Closed ddavila0 closed 4 years ago
/var/lib/
is actually the normal place for (persistent) DBs to live. /var/cache is for temporary stuff that can get blown away (eg on reboot) without anybody getting upset.
Doesn't the rpmdb live under /var/cache
? I wouldn't imagine that this DB is more sacred than the rpmdb but @ddavila0 would be able to comment
No, rpmdb lives in /var/lib/rpm. The yum cache lives in /var/cache.

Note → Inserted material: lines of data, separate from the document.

Lemma render_buttons_idle_cases (env : Env) (ev : Event) (m : Message.t) :
  (forall k, ev <> click_save k) ->
  forall (articles : list Article.t) (i0 : nat) (seen : list string) (w : World),
    let keys := map (fun i => button_key i m) (seq i0 (List.length articles)) in
    (keys_free keys seen
     /\ render_buttons env ev m i0 articles seen w = (Ret (rev keys ++ seen), w))
    \/ (~ keys_free keys seen
        /\ exists e,
             render_buttons env ev m i0 articles seen w = (Raise e, w)
             /\ is_duplicate_widget e).
Proof.
  intros Hev.
  induction articles as [|a rest IH]; intros i0 seen w keys.
  - left. split; [split; [constructor | intros x []] | reflexivity].
  - subst keys. cbn [List.length seq map].
    set (key0 := button_key i0 m).
    set (keys' := map (fun i => button_key i m) (seq (S i0) (List.length rest))).
    cbn [render_buttons bind StateExn_Monad]. unfold lift. fold key0.
    destruct (in_dec string_dec key0 seen) as [Hused|Hfresh].
    + right. split.
      * intros [_ Hdisj]. apply (Hdisj key0); [now left | exact Hused].
      * destruct (st_button_used seen key0 ev Hused) as (e & He & Hdup).
        rewrite He. exists e. split; [reflexivity | exact Hdup].
    + rewrite (st_button_fresh_idle seen key0 ev Hev Hfresh).
      cbn [ret StateExn_Monad].
      destruct (IH (S i0) (key0 :: seen) w) as [[[Hnd Hdisj] Hrun] | [Hbad Hrun]].
      * left. split.
        -- split.
           ++ constructor; [|exact Hnd].
              intros Hin. apply (Hdisj key0 Hin). now left.
           ++ intros x [<-|Hx]; [exact Hfresh|].
              intros Hs. apply (Hdisj x Hx). now right.
        -- rewrite Hrun. cbn [rev]. now rewrite <- app_assoc.
      * right. split; [|exact Hrun].
        intros [Hnd Hdisj]. apply Hbad. split.
        -- now inversion Hnd.
        -- intros x Hx [<-|Hs].
           ++ inversion Hnd; subst. contradiction.
           ++ apply (Hdisj x); [now right | exact Hs].
Qed.

Lemma render_messages_idle_cases (env : Env) (ev : Event) :
  (forall k, ev <> click_save k) ->
  forall (messages : list Message.t) (seen : list string) (w : World),
    Forall message_ok messages ->
    (keys_free (page_keys messages) seen
     /\ render_messages env ev messages seen w
        = (Ret tt,
           mkWorld (session w) (notion_pages w) (ui w ++ shown_history messages)
             (calls w)))
    \/ (~ keys_free (page_keys messages) seen
        /\ exists e w',
             render_messages env ev messages seen w = (Raise e, w')
             /\ is_duplicate_widget e).
Proof.
  intros Hev.
  induction messages as [|m rest IH]; intros seen w Hok.
  - left. split; [split; [constructor | intros x []]|].
    cbn. rewrite app_nil_r. now destruct w.
  - inversion Hok as [|? ? Hm Hrest]; subst.
    unfold page_keys. cbn [flat_map]. fold (page_keys rest).
    cbn [render_messages bind StateExn_Monad st_show shown_history map].
    fold (shown_history rest).
    set (w0 := mkWorld (session w) (notion_pages w)
                 (ui w ++ [st_chat_markdown (Message.role m) (Message.content m)])
                 (calls w)).
    assert (Hskip :
      message_keys m = [] ->
      (keys_free (message_keys m ++ page_keys rest) seen
       /\ render_messages env ev rest seen w0
          = (Ret tt,
             mkWorld (session w) (notion_pages w)
               (ui w ++ st_chat_markdown (Message.role m) (Message.content m)
                          :: shown_history rest)
               (calls w)))
      \/ (~ keys_free (message_keys m ++ page_keys rest) seen
          /\ exists e w',
               render_messages env ev rest seen w0 = (Raise e, w')
               /\ is_duplicate_widget e)).
    { intros ->. cbn [app].
      destruct (IH seen w0 Hrest) as [[Hfree Hrun] | [Hbad Hrun]].
      - left. split; [exact Hfree|]. rewrite Hrun.
        cbn [session notion_pages ui calls w0]. now rewrite <- app_assoc.
      - right. split; assumption. }
    unfold message_keys in *.
    destruct (Message.news_results m) as [articles|] eqn:Hnews;
      [|now apply Hskip].
    destruct (String.eqb (Message.role m) "assistant"); [|now apply Hskip].
    clear Hskip.
    assert (Hne : articles <> []) by now apply Hm.
    destruct articles as [|a0 arts]; [congruence|].
    cbn [bind StateExn_Monad lift st_columns List.length].
    destruct (render_buttons_idle_cases env ev m Hev (a0 :: arts) 0 seen w0)
      as [[[Hnd Hdisj] Hrun] | [Hbad (e & Hrun & Hdup)]];
      cbn [List.length] in *; rewrite Hrun.
    + match goal with
      | |- context [render_messages env ev rest ?seen1 w0] =>
          destruct (IH seen1 w0 Hrest) as [[[Hnd2 Hdisj2] Hrun2] | [Hbad2 Hrun2]]
      end.
      * left. split.
        -- split.
           ++ apply NoDup_app; [exact Hnd | exact Hnd2 |].
              intros x Hx Hx2. apply (Hdisj2 x Hx2), in_or_app. left.
              now apply in_rev in Hx.
           ++ intros x Hx Hs. apply in_app_or in Hx. destruct Hx as [Hx|Hx].
              ** exact (Hdisj x Hx Hs).
              ** apply (Hdisj2 x Hx), in_or_app. now right.
        -- rewrite Hrun2. cbn [session notion_pages ui calls w0].
           now rewrite <- app_assoc.
      * right. split; [|exact Hrun2].
        intros [Hnd' Hdisj']. apply Hbad2. split.
        -- exact (NoDup_app_remove_l _ _ Hnd').
        -- intros x Hx Hs. apply in_app_or in Hs. destruct Hs as [Hs|Hs].
           ++ apply in_rev in Hs.
              exact (@NoDup_app_disjoint _ _ _ x Hnd' Hs Hx).
           ++ apply (Hdisj' x); [apply in_or_app; now right | exact Hs].
    + right. split.
      * intros [Hnd' Hdisj']. apply Hbad. split.
        -- exact (NoDup_app_remove_r _ _ Hnd').
        -- intros x Hx. apply Hdisj', in_or_app. now left.
      * exists e, w0. split; [reflexivity | exact Hdup].
Qed.
Definition this : method WalkingObject := fun w => Returned w w [].
Definition assign (f : WalkingObject -> WalkingObject) : method unit :=
  fun w => Returned tt (f w) [].
Definition emit (e : event) : method unit := fun w => Returned tt w [e].
Definition when (c : bool) (m : method unit) : method unit :=
  if c then m else ret tt.

(** [this.path[i]], used at once as a vector: an index outside the array
    gives [undefined], and reading a coordinate of it throws. *)
Definition path_at (i : nat) : method THREE.Vector3 :=
  fun w =>
    match nth_error (path w) i with
    | Some p => Returned p w []
    | None => Thrown
    end.

(** *** Field assignments *)

Definition set_position (p : THREE.Vector3) (w : WalkingObject) :=
  mkWalkingObject
    (mkGroup p (rotation_y (object w)) (visible (object w)))
    (bodyParts w) (path w) (currentPathIndex w) (progress w) (isWalking w)
    (walkSpeed w) (rotationSpeed w) (onComplete w) (onProgress w).

Definition set_rotation_y (a : number) (w : WalkingObject) :=
  mkWalkingObject
    (mkGroup (position (object w)) a (visible (object w)))
    (bodyParts w) (path w) (currentPathIndex w) (progress w) (isWalking w)
    (walkSpeed w) (rotationSpeed w) (onComplete w) (onProgress w).
Definition ALLOWED_MIME_TYPES : list jsstring :=
  js <$> [ "application/pdf"; "image/jpeg"; "image/png"; "image/gif"; "text/plain";
           "application/msword";
           "application/vnd.openxmlformats-officedocument.wordprocessingml.document";
           "application/vnd.ms-excel";
           "application/vnd.openxmlformats-officedocument.spreadsheetml.sheet";
           "application/vnd.ms-powerpoint";
           "application/vnd.openxmlformats-officedocument.presentationml.presentation"
         ]%string.

(** The file part of a multipart body. *)
Module FilePart.
Record t := mk {
  originalname : jsstring;
  mimetype : jsstring;
  size : Z;
}.
End FilePart.

Definition fileSize_limit : Z := 50 * 1024 * 1024.

(** ** Request handlers: [registerRoutes] *)

Section Handlers.

Variable env : Env.

(** [req.user.claims.sub], set by the authentication middleware *)
Variable userId : jsstring.

Definition json (b : Body) : Response := reply 200 b.

Definition GET_profile : Store -> Response * Store :=
  try_catch
    (profile ← getProfile userId;
     match profile with
     | Some p => mret (json (BProfile userId (Some p)))
     | None =>
         p ← upsertProfile
               (InsertUserProfile.mk userId (just student) undefined undefined undefined);
         mret (json (BProfile userId (Some p)))
     end)
    "Failed to fetch profile".

Definition GET_tasks : Store -> Response * Store :=
  try_catch
    (userTasks ← getTasks userId;
     mret (json (BTasks userTasks)))
    "Failed to fetch tasks".

Definition POST_tasks (body : jsval) : Store -> Response * Store :=
  try_catch
    (match taskCreateSchema body with
     | None => mret (reply 400 (BInvalid "Invalid task data"))
     | Some data =>
         task ← createTask env
                  (InsertTask.mk userId
                     (TaskCreate.title data)
                     (string_or (TaskCreate.description data) just null)
                     (string_or (TaskCreate.subject data) just null)
                     (just (maybe_or (TaskCreate.priority data) medium))
                     (just (maybe_or (TaskCreate.status data) pending))
                     (string_or (TaskCreate.dueDate data)
                        (fun s => just (new_Date env s)) null)
                     (number_or (TaskCreate.estimatedMinutes data) just null));
         mret (reply 201 (BTask (Some task)))
     end)
    "Failed to create task".

Definition PATCH_task (id_param : jsstring) (body : jsval) : Store -> Response * Store :=
  try_catch
    (let id := parseInt id_param in
     if Number.isNaN id then mret (reply 400 (BMessage "Invalid task ID")) else
     existing ← getTask id;
     match existing with
     | None => mret (reply 404 (BMessage "Task not found"))
     | Some (_, existing) =>
         if negb (jsstring_eqb (Task.userId existing) userId)
         then mret (reply 403 (BMessage "Access denied")) else
         match taskUpdateSchema body with
         | None => mret (reply 400 (BInvalid "Invalid task data"))
         | Some data =>
             let updateData :=
               PartialInsertTask.mk undefined
                 (TaskUpdate.title data)
                 (TaskUpdate.description data)
                 (TaskUpdate.subject data)
                 (TaskUpdate.priority data)
                 (TaskUpdate.status data)
                 (match TaskUpdate.dueDate data with
                  | undefined => undefined
                  | dueDate => string_or dueDate (fun s => just (new_Date env s)) null
                  end)
                 (TaskUpdate.estimatedMinutes data) in
             task ← updateTask env id updateData;
             mret (json (BTask task))
         end
     end)
    "Failed to update task".

Definition DELETE_task (id_param : jsstring) : Store -> Response * Store :=
  try_catch
    (let id := parseInt id_param in
     if Number.isNaN id then mret (reply 400 (BMessage "Invalid task ID")) else
     existing ← getTask id;
     match existing with
     | None => mret (reply 404 (BMessage "Task not found"))
     | Some (_, existing) =>
         if negb (jsstring_eqb (Task.userId existing) userId)
         then mret (reply 403 (BMessage "Access denied")) else
         deleteTask id;;
         mret (reply 204 BNone)
     end)
    "Failed to delete task".

Definition GET_pomodoro : Store -> Response * Store :=
  try_catch
    (sessions ← getPomodoroSessions userId;
     mret (json (BSessions sessions)))
    "Failed to fetch sessions".

(** [!task || task.userId !== userId] *)
Definition not_own_task (task : option (row Task.t)) : bool :=
  match task with
  | None => true
  | Some (_, t) => negb (jsstring_eqb (Task.userId t) userId)
  end.

Definition POST_pomodoro (body : jsval) : Store -> Response * Store :=
  try_catch
    (match pomodoroCreateSchema body with
     | None => mret (reply 400 (BInvalid "Invalid session data"))
     | Some data =>
         let create :=
           session ← createPomodoroSession env
                       (InsertPomodoro.mk userId
                          (PomodoroCreate.taskId data)
                          (just (PomodoroCreate.duration data))
                          (just (PomodoroCreate.breakDuration data))
                          (just (PomodoroCreate.completed data)));
           mret (reply 201 (BSession session)) in
         number_or (PomodoroCreate.taskId data)
           (fun taskId =>
              task ← getTask taskId;
              if not_own_task task
              then mret (reply 403 (BMessage "Task not found or access denied"))
              else create)
           create
     end)
    "Failed to create session".

Definition GET_recommendations : Store -> Response * Store :=
  try_catch
    (recs ← getRecommendations userId;
     mret (json (BRecommendations recs)))
    "Failed to fetch recommendations".

(** [!process.env.AI_INTEGRATIONS_OPENAI_API_KEY] *)
Definition ai_unconfigured : bool :=
  match AI_INTEGRATIONS_OPENAI_API_KEY env with
  | None => true
  | Some k => jsstring_eqb k []
  end.

(** [[...new Set(l)]] *)
Fixpoint distinct (l : list jsstring) (seen : list jsstring) : list jsstring :=
  match l with
  | [] => []
  | x :: l' =>
      if bool_decide (x ∈ seen) then distinct l' seen
      else x :: distinct l' (x :: seen)
  end.

Definition prompt_of (userTasks : list (row Task.t))
    (sessions : list (row PomodoroSession.t)) : Prompt.t :=
  Prompt.mk
    (length userTasks)
    (length (List.filter (fun t => bool_decide (Task.status (snd t) = completed)) userTasks))
    (length (List.filter (fun t => bool_decide (Task.status (snd t) = pending)) userTasks))
    (fold_left (fun sum s => sum + PomodoroSession.duration (snd s))
       (List.filter (fun s => PomodoroSession.completed (snd s)) sessions) 0)
    (distinct
       (omap (fun t => match Task.subject (snd t) with
                       | Some s => if jsstring_eqb s [] then None else Some s
                       | None => None
                       end) userTasks) [])
    (length sessions).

Doesn't the rpmdb live under
/var/cache
? I wouldn't imagine that this DB is more sacred than the rpmdb but @ddavila0 would be able to comment
/var/cache/yum
is a cache of the repodata for external repos, which yum uses until they expire to avoid having to download the repodata from all the configured repos for every single yum command. But the point is, yum is able to regenerate this cache every time you invoke yum, if for instance you blew away the cache after each time you ran yum.
The rpm database, on the other hand, lives under /var/lib/rpm
, and if it got wiped out, the system would have no way of reconstructing that database to know which packages were installed, etc.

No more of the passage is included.